During surgery, it was found the bone chips from the lamina and right L3 pedicle had pierced the dural sac. Decompression of the dural sac and nerve roots was performed followed by L2-L4 fusion.
Intervertebral body devices were not used as the end plates were normal with no disc prolapsed. The aim of the fusion was to splint the involved segment. Titanium pedicle screws and rods were used. Moreover, the height of the involved segment was maintained, so no graft was used. (Figs. 3, 4)
The patient improved after decompression and repair of the dural sac. The patient continues to improve with no intermittent catheterization for bladder emptying. His hip and knee power are improved; grade 3 in his hips, grade 1 in his ankles ankle with bilateral foot drop. He has recovered sensation up to L4 bilaterally and is walking with some support. He continues active in physiotherapy.
This case demonstrates the importance of anticipating the amount of damage a bullet can cause. The spinal surgery was delayed in view of recovery from spinal shock and the abdominal surgery. The risk of infection was low, as the bullet entered posteriorly and did not enter the gastrointestinal tract before the spinal column.
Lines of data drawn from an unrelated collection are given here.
(** C7: In every state of every schedule, interrupts and failed starts included: until
    docker has ended, neither thread has been told to stop and the socket is open to
    the container; when the script has exited, both events are set and the socket was
    shut down.  It dies without that in two cases only: before docker's start, of
    [xhost] or an exception from outside, or of an exception that comes while it is
    stopping the threads; never of anything that happens while docker starts or
    runs, whose one interrupt leads to an exit like any other end of docker.  The
    socket is closed exactly when the listener has ended, even after a crash; and
    until it is gone, the main thread can always move, whatever the threads do. *)
Theorem threads_outlive_docker w l s : sys_run (sys_init w) l = Some s →
  (crashed (s_main s) = false → main_pos (s_main s) ≤ main_pos Running →
     s_cancel s = false ∧ ∀ ls, s_listener s = Some ls → c_event ls = false ∧ c_shut ls = false) ∧
  (∀ r, s_main s = Exited r → s_cancel s = true ∧
     ∃ ls, s_listener s = Some ls ∧ c_event ls = true ∧ c_shut ls = true) ∧
  (∀ e, s_main s = Crashed e → ∃ l1 m s1, l = l1 ++ [m] ∧ sys_run (sys_init w) l1 = Some s1 ∧
     ((m = Main ∧ s_main s1 = Xhost) ∨
      (m = Thrown e ∧ (before_docker (s_main s1) = true ∨ stopping (s_main s1) = true)))) ∧
  (s_main s = StartDocker ∨ s_main s = Running → ∀ l' s', sys_run s (Thrown KeyboardInterrupt :: l') = Some s' →
     Forall (λ m, is_thrown m = false) l' → gone (s_main s') = true → s_main s' = Exited (Raise (SystemExit 130))) ∧
  (∀ ls, s_listener s = Some ls → c_closed ls = true ↔ c_pc ls = Ended) ∧
  (gone (s_main s) = false → is_Some (sys_step s Main)).
Proof.
  intros H. apply inv_reach in H as Hi. pose proof (main_enabled s Hi) as Hm. destruct Hi as [Hls Hst]. split_and!.
  - cbn [main_pos]. intros (Hc & _ & _ & _ & Hin)%Hst Hp. split; [rewrite Hc; by apply Nat.leb_gt; lia|].
    intros ls Els. destruct (Hin ls Els) as (_ & -> & _ & ->). split; apply Nat.leb_gt; lia.
  - intros r E. rewrite E in Hst. destruct (Hst eq_refl) as (Hc & Hl & _ & _ & Hin). rewrite E in *. cbn [main_pos] in *.
    split; [done|]. destruct (proj2 Hl) as [ls Els]; [lia|]. exists ls. by destruct (Hin ls Els) as (_ & -> & _ & ->).
  - intros e He. destruct l as [|m l _] using rev_ind; [by injection H as <-|].
    apply sys_run_snoc in H as (s1 & H1 & H). exists l, m, s1. split_and!; [done..|]. by eapply crash_last.
  - intros Hd l' s' Hrun. by eapply interrupt_exits.
  - intros ls Els. by destruct (Hls ls Els) as (? & _).
  - intros Hg. unfold sys_step. rewrite Hg. auto.
Qed.

(** ** After both events are set *)

Definition count_moves (m0 : move PS → bool) (l : list (move PS)) : nat := length (filter (λ m, m0 m = true) l).
Definition by_main (m : move PS) : bool := match m with Main | Thrown _ => true | _ => false end.
Definition by_cleaner (m : move PS) : bool := match m with Cleaner => true | _ => false end.
Definition by_handler (m : move PS) : bool := match m with Listener _ => true | _ => false end.

(** The moves each thread still has. *)
Definition left_main (s : Sys) : nat := if gone (s_main s) then 0 else 12 - main_pos (s_main s).
Definition left_clean (s : Sys) : nat := from_option clean_rank 0 (s_clean s).
Definition left_handler (s : Sys) : nat := from_option rank 0 (s_listener s).
(** The removals the clean-up still starts. *)
Definition left_removals (s : Sys) : nat := from_option (λ p, length (starts p)) 0 (s_clean s).
(** X2. For a weight that is not negative the quoted amount is never
    below the base rate of 10, whatever the service type, the countries
    and the declared value: no combination of multipliers, insurance and
    binary64 rounding brings it under the base rate. *)
Theorem amount_at_least_base_rate (w dv : float) (st o d : string)
    (l wd h : option float) :
  (0 <=? w) = true →
  ∃ t, amount (post (request_of w st o d dv (RNum <$> l, RNum <$> wd, RNum <$> h)))
       = Some t
       ∧ (10.0 <=? t) = true.
Proof.
  intros Hw. rewrite amount_request_of. eexists. split; [reflexivity|].
  destruct (subtotal_floor w st o d Hw) as [H0 H10].
  set (t := (10.0 + w * 2.0) * spec_distance_multiplier o d * spec_service_multiplier st)
    in *.
  destruct (float_add_mono 10.0 t 0 eq_refl H10 eq_refl) as (_ & _ & H1 & _).
  destruct (float_add_mono 0 _ t eq_refl (insurance_nonneg dv) H0)
    as (_ & _ & _ & _ & _ & H2).
  change (10.0 + 0) with 10.0 in H1.
  exact (float_leb_trans 10.0 (t + 0) _ eq_refl H1 H2).
Qed.

Lemma amount_at_least_base_rate_witness :
  (0 <=? 0.5) = true
  ∧ ∃ t, amount (post (request_of 0.5 "standard" "US" "US" (-3) (None, None, None)))
         = Some t
         ∧ (10.0 <=? t) = true.
Proof.
  split; [reflexivity|].
  exact (amount_at_least_base_rate 0.5 (-3) "standard" "US" "US" None None None eq_refl).
Defined.

(** X3. The amount never goes down when the declared value goes up: for
    a weight that is not negative and declared values [dv1 <= dv2]
    (negative ones and zero included, for which no insurance is charged)
    the amount for [dv1] is at most the amount for [dv2]. *)
Theorem amount_monotone_in_declared_value (w dv1 dv2 : float) (st o d : string)
    (l wd h : option float) :
  (0 <=? w) = true → (dv1 <=? dv2) = true →
  ∃ t1 t2,
    amount (post (request_of w st o d dv1 (RNum <$> l, RNum <$> wd, RNum <$> h)))
      = Some t1
    ∧ amount (post (request_of w st o d dv2 (RNum <$> l, RNum <$> wd, RNum <$> h)))
      = Some t2
    ∧ (t1 <=? t2) = true.
Proof.
  intros Hw H12. rewrite !amount_request_of. eexists _, _.
  split; [reflexivity|]. split; [reflexivity|].
  destruct (subtotal_floor w st o d Hw) as [H0 _].
  assert (Hins : ((if 0 <? dv1 then dv1 * 0.01 else 0)
                  <=? (if 0 <? dv2 then dv2 * 0.01 else 0)) = true).
  { destruct (0 <? dv1) eqn:H1.
    - rewrite (ltb_leb_pos dv1 dv2 H1 H12).
      apply float_mul_mono_any; [by apply ltb_zero_nonneg|done|reflexivity].
    - exact (insurance_nonneg dv2). }
  by destruct (float_add_mono _ _ _ (insurance_nonneg dv1) Hins H0)
    as (_ & _ & _ & _ & _ & H).
Qed.

Lemma amount_monotone_in_declared_value_witness :
  (0 <=? 5) = true ∧ ((-20) <=? 1000) = true
  ∧ ∃ t1 t2,
      amount (post (request_of 5 "express" "US" "CA" (-20) (None, None, None))) = Some t1
      ∧ amount (post (request_of 5 "express" "US" "CA" 1000 (None, None, None))) = Some t2
      ∧ (t1 <=? t2) = true.
Proof.
  split; [reflexivity|]. split; [reflexivity|].
  exact (amount_monotone_in_declared_value 5 (-20) 1000 "express" "US" "CA"
           None None None eq_refl eq_refl).
Defined.
(** * HorioHop: itinerary acquisition pipeline

    A shallow embedding of the client-side core of HorioHop:
    - [Polyline]     the geometry codec            (src/lib/polyline.ts)
    - [Routing]      the Motis routing client      (src/lib/routing.ts)
    - [Demand]       the localStorage demand ledger (src/lib/demand.ts)
    - [Orchestrator] the state held by AppProvider (src/context/AppContext.tsx)
    and of what the interface builds on them (demo data, the demand counts
    on screen, the drawing of a leg, the route cards, the data view).

    Conventions shared by all modules.
    - A JavaScript number is a rational ([Q]). Where the program floors a
      product, the product is rounded to the nearest double first
      ([Double]); the sums and products of the data view are exact, as
      they are in JavaScript on whole numbers below 2^53.
    - A [Date] is its time value, an integer count of milliseconds since
      the epoch, or the invalid date (time value NaN). Calendar arithmetic
      on a date goes through the local time zone of the browser.
    - A JavaScript string is a [string]; [codeUnits] gives its code units.
    - An object used as a dictionary is a [gmap] of its own properties,
      read and written through [PlainObject], which knows the properties
      every object inherits from [Object.prototype]. *)

From Stdlib Require Import ZArith QArith String List Lia Bool.
From Stdlib Require Import Qround Qpower DecimalString Lqa.
From stdpp Require Import gmap strings list fin_maps.
Import ListNotations.

#[local] Open Scope Z_scope.

(** ** Completions

    A JavaScript call either returns a value or throws; an [async] function
    resolves or rejects. Both are a [Completion]. *)

Inductive Completion (A : Type) : Type :=
| Returned (a : A)
| Thrown (message : string).

Arguments Returned {A} a.
Arguments Thrown {A} message.

Definition bindC {A B : Type} (c : Completion A) (k : A -> Completion B) : Completion B :=
  match c with
  | Returned a => k a
  | Thrown m => Thrown m
  end.
Lemma round64_near (x p : Q) (m e : Z) :
  p == inject_Z m * pow2 (e - 52) ->
  (2 ^ 52 < Z.abs m < 2 ^ 53)%Z -> (-1022 <= e <= 1023)%Z ->
  Qabs (x - p) < pow2 (e - 53) ->
  round64 x = Fin (Qred p).
Proof.
  intros E Hm He Hc.
  destruct (Z.lt_ge_cases m 0) as [N | P].
  - assert (En : - p == inject_Z (- m) * pow2 (e - 52)).
    { rewrite E, inject_Z_opp. ring. }
    assert (Hc' : Qabs (- x - - p) < pow2 (e - 53)).
    { setoid_replace (- x - - p) with (- (x - p)) by ring. now rewrite Qabs_opp. }
    pose proof (round64_near_pos (- x) (- p) (- m) e En ltac:(lia) He Hc') as R.
    assert (Hx : 0 < - x).
    { apply Qabs_Qlt_condition in Hc' as [C1 C2].
      pose proof (pow2_pos (e - 52)) as Pu.
      assert (Eh : pow2 (e - 53) == pow2 (e - 52) * (1 # 2)).
      { replace (e - 53)%Z with (e - 52 - 1)%Z by ring. apply pow2_half. }
      assert (L : inject_Z 1 * pow2 (e - 52) <= - p).
      { rewrite En. apply Qmult_le_compat_r; [| lra]. rewrite <- Zle_Qle. lia. }
      change (inject_Z 1) with 1 in L. lra. }
    rewrite (round64_pos _ Hx) in R.
    rewrite (Qopp_opp_eq x), (round64_neg _ Hx).
    destruct (Qle_bool (pow2 1024) (rounded (- x))); [discriminate |].
    assert (R' : Qred (rounded (- x)) = Qred (- p)) by congruence.
    f_equal. apply Qred_complete.
    assert (R2 : rounded (- x) == - p).
    { rewrite <- (Qred_correct (rounded (- x))), R'. apply Qred_correct. }
    rewrite R2. ring.
  - apply (round64_near_pos x p m e); auto. lia.
Qed.
(** [try { body } finally { restore }]: the [finally] block runs on
    the state the body left, whether the body returned or threw, and
    the outcome of the body is the outcome of the statement. *)
Definition tryFinally {A} (body : Scene -> Scene * Result A)
    (restore : Scene -> Scene) (s : Scene) : Scene * Result A :=
  match body s with
  | (s', OK a) => (restore s', OK a)
  | (s', Throw e) => (restore s', Throw e)
  end.

(** The [for] loop: two coordinates per point. *)
Fixpoint mapPoints (ctm ctm1 : Matrix) (points : list num) : Result (list num) :=
  match points with
  | [] => OK []
  | [_] => Throw TypeError
  | px :: py :: rest =>
      p <~ matrixTransform (px, py) ctm ;;
      p' <~ matrixTransform p ctm1 ;;
      result <~ mapPoints ctm ctm1 rest ;;
      OK (p'.1 :: p'.2 :: result)
  end.

(** [cx !== null && cy !== null] *)
Definition centerOf (cx cy : option Q) : option (Q * Q) :=
  match cx, cy with
  | Some a, Some b => Some (a, b)
  | _, _ => None
  end.

Definition translatePointsFromRotatedShape (points : list num)
    (cx cy : option Q) (s : Scene) : Scene * Result (list num) :=
  let angle := transformRotation s.1 in
  let s1 := callRotate 0 (centerOf cx cy) s in
  tryFinally
    (fun s => (s, ctm <~ getScreenCTM s.1 ;;
                  ctm1 <~ contentScreenCTMInverse ;;
                  mapPoints ctm ctm1 points))
    (callRotate angle (centerOf cx cy))
    s1.
End Translate.
Arguments callRotate {Shape}.
Arguments tryFinally {Shape A}.
Arguments mapPoints {Matrix num}.
Arguments translatePointsFromRotatedShape {Shape Matrix num}.
End RotatedShape.

(** ** The constructor, and some concrete objects *)

(** The fields the constructor initializes. *)
Definition newView (model : Model) (c : Controller) : CanvasView :=
  set_mode Mode.IDLE
    (mkView c (m_configuration model) ∅ ∅ ∅ (mkActive None None) ∅ cursor_default []).

Definition sampleConfiguration : Configuration :=
  mkConfiguration false false false "id,label" 14 "auto" 3 5 "" "Label" None None.

Definition sampleModel : Model := mkModel sampleConfiguration false true.

Definition sampleController (objects : list ObjectState) (ae : ActiveElement)
    : Controller :=
  mkController Mode.IDLE objects ae (mkDrawData false None)
    (mkInteractionData false false) (mkModeData false) (mkModeData false)
    (mkModeData false) None sampleConfiguration 0 0.
(** * The tell/ask module of the bot (sopel/modules/tell.py)

    A shallow embedding of the reminder store (load_reminders,
    dump_reminders), of the enqueue handler (f_remind) and of the delivery
    matcher (getReminders, message), followed by the properties of the
    specification that were checked against them.

    Conventions of the embedding.
    - A Python [str] is a [string]; every character is one [ascii].  The
      character classes Python consults ([str.strip] without argument,
      [str.lower]) are the ASCII ones: on text outside ASCII Python strips
      and folds further code points, which is not modelled.  The theorems
      that follow text through the file and back are stated for [plain]
      text, on which the embedding and Python agree.
    - The dictionary [bot.memory['reminders']] is an association list kept in
      insertion order, the order in which [dict.items()] and [dict.keys()]
      enumerate it.  It is a [defaultdict(list)]: subscripting it with an
      absent key inserts that key with an empty list.
    - [sopel.tools.Identifier] is outside the sources at hand; the
      comparisons [f_remind] makes on identifiers, and its lookups of an
      identifier in the dictionary, are case-insensitive, as the
      specification has them.  [message] looks up the keys it took from the
      dictionary itself.
    - The reminder file is its text as [io.open] presents it, [None] when
      [os.path.exists(bot.tell_filename)] is false.  [io.open] reads with
      universal newlines: a carriage return that was written comes back as
      a newline, so that the text written and the text read are the same
      for text without carriage return only.
    - The snapshot of the keys [message] goes through is sorted as [str]
      keys are.  The keys [f_remind] files are identifiers, whose order is
      outside the sources at hand: of the snapshot the theorems use only
      that it holds every key once.
    - A handler takes the bot state and its trigger and returns the new state
      with the list of messages it sent, oldest first.  The clock
      ([time.strftime], [format_time]) is an extra argument. *)

From Stdlib Require Import String Ascii List Arith Bool Lia Permutation.
Import ListNotations.
Open Scope string_scope.
Open Scope list_scope.

(** ** Python's string primitives, as far as tell.py uses them *)
Module PyStr.

Definition TAB : ascii := "009"%char.
Definition NL : ascii := "010"%char.

(** The literals ['\t'] and ['\n']. *)
Definition tab : string := String TAB EmptyString.
Definition newline : string := String NL EmptyString.

(** [c.isspace()] on ASCII: TAB, LF, VT, FF, CR, FS, GS, RS, US and space.
    Outside ASCII Python has further whitespace (U+0085, U+00A0, U+3000 and
    others), which [str.strip] removes as well and this test does not
    know. *)
Definition isspace (c : ascii) : bool :=
  let n := nat_of_ascii c in
  (((9 <=? n) && (n <=? 13)) || ((28 <=? n) && (n <=? 32)))%nat.

Definition lower_char (c : ascii) : ascii :=
  let n := nat_of_ascii c in
  if ((65 <=? n) && (n <=? 90))%nat then ascii_of_nat (n + 32) else c.

(** [s.lower()] *)
Fixpoint lower (s : string) : string :=
  match s with
  | EmptyString => EmptyString
  | String c s' => String (lower_char c) (lower s')
  end.

(** [c in chars] *)
Fixpoint char_in (c : ascii) (chars : string) : bool :=
  match chars with
  | EmptyString => false
  | String d chars' => Ascii.eqb c d || char_in c chars'
  end.

(** Removal of the leading characters that satisfy [p]. *)
Fixpoint lstrip_by (p : ascii -> bool) (s : string) : string :=
  match s with
  | EmptyString => EmptyString
  | String c s' => if p c then lstrip_by p s' else s
  end.

(** Removal of the trailing characters that satisfy [p]. *)
Fixpoint rstrip_by (p : ascii -> bool) (s : string) : string :=
  match s with
  | EmptyString => EmptyString
  | String c s' =>
      match rstrip_by p s' with
      | EmptyString => if p c then EmptyString else String c EmptyString
      | r => String c r
      end
  end.

(** [s.lstrip()], [s.rstrip()], [s.strip()] *)
Definition lstrip (s : string) : string := lstrip_by isspace s.
Definition rstrip (s : string) : string := rstrip_by isspace s.
Definition strip (s : string) : string := lstrip (rstrip s).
This patient made a nice recovery, especially being decompressed three weeks out from injury. Surgery in this case is well-supported over nonoperative management.
Gunshot wounds to the cauda equina may be considered operative even despite complete deficits (1-4). Closure of the cerebrospinal fluid leak may be an indication for surgery, especially to reduce postural headaches and pseudomeningocoele formation. Some would even argue that removal of the bullet fragments alone is indicated based on the local and systemic toxicity of copper jackets and lead respectively. Furthermore there are several published cases of intrathecal migration of bullets.
While instability is rare in gunshot wounds to the spine, fixation is certainly justified given this patient's three-column injury. A short segment fixation is adequate in my opinion. However, the decompression included a bilateral pars resection and medial facetectomy (Fig. 3). There is also some angulation of the L3 vertebral body. Some may argue that the absence of bony fusion in this case could lead to long-term instability and instrumentation failure.
In addition, I would have placed a lumbar drain to reinforce the dural closure, although the anterior perforation, which could not be addressed, would likely negate any such benefit.
I concur that interbody fusion is not needed. Likewise, an anterior approach three weeks out from an open abdominal exploration with bowel injury is difficult to justify in this patient.
1. Robertson DP, Simpson RK. Penetrating Injuries Restricted to the Cauda Equina: A Retrospective Review. Neurosurgery 31: 265-270, 1992.
2. Yoshida GM, Gardland D, Waters RL. Gunshot Wounds to the Spine. Orthopedic Clinics of North America 26: 109-116, 1995.
3. Bono CM, Heary RF. Gunshots Wounds to the Spine. The Spine Journal 4: 230-240, 2004.
4. Moon E, Kondrashov D, et al. Gunshot Wounds to the Spine: Literature Review and Report on a Migratory Intrathecal Bullet. American Journal of Orthopedics 37: E47-51, 2008.